Justin Thornton and Thea Bregazzi evolved the elegantly deconstructed masculine-tailoring-spliced-with-femininity story they started to tell last season. This time, the flou element was inspired by a trip to Egypt, and the play of light and shadow through the decorative fretwork of Arab architecture.

A so-called ethnic reference can trip up the best of them, but Thornton and Bregazzi managed it by keeping the palette serene and most looks monochrome. These were the same fresh, dreamy pales we're starting to see lots of this week, as many designers present their spin on Calvin-ist minimalism. But there was certainly plenty going on here. First, there was the visual sleight of hand of trouser waistbands resting on bonded silk dresses and skirts, and a sort of apron idea worked throughout. You had to check out the models both coming and going, so as not to miss a cutaway back or the swish of pleats escaping a structured skirt.

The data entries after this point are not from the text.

Lemma rewritten_prepend {A} (make : A → bytes → bytes * A) x html st out urls st' :
  rewritten make html st out urls st' → rewritten make (x ++ html) st (x ++ out) urls st'.
Proof.
  intros (segs & tail & clicks & -> & Hok & -> & Hreg & ->).
  exists (prepend x segs tail).1, (prepend x segs tail).2, clicks.
  pose proof (register_length make (map (λ s, decode_html_entities s.2) segs) st) as Hl. rewrite Hreg in Hl. cbn in Hl.
  destruct segs as [|[t r] segs]; cbn [prepend fst snd map zip plain_text flat_map] in *.
  - cbn in Hreg. injection Hreg as <- <-. cbn. by split_and!.
  - destruct clicks as [|c clicks]; [done|]. cbn [zip zip_with flat_map fst snd]. split_and!; [|..|done|done|].
    + unfold plain_text. cbn [flat_map fst snd]. by rewrite <- ?(assoc_L app).
    + apply Forall_cons in Hok as [(? & q & ? & Hlast & ?) Hok]. constructor; [|done]. split; [done|].
      exists q. split_and!; [done| |done]. cbn [fst snd] in *. by rewrite last_app, Hlast.
    + unfold plain_text. cbn [flat_map fst snd]. by rewrite <- ?(assoc_L app).
Qed.

Lemma char_len_pos s : 1 <= char_len s.
Proof. unfold char_len. destruct s; [lia|]. repeat destruct (_ <? _)%N; lia. Qed.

Into that puzzle, they wove texture: caviar beading, smocking in a diamond pattern, and gauze embroidered with Islamic tile motifs. As the duo ratcheted up the tile print into a more traditional and visible form with Lurex threads, the trompe l'oeil deconstructed elements lent this tried-and-true bohemian look a smart modernity.

It was a lot to digest, for sure, but rendered in the idiom of clean sixties-ish frocks and fluid mannish suits, the message made perfect sense.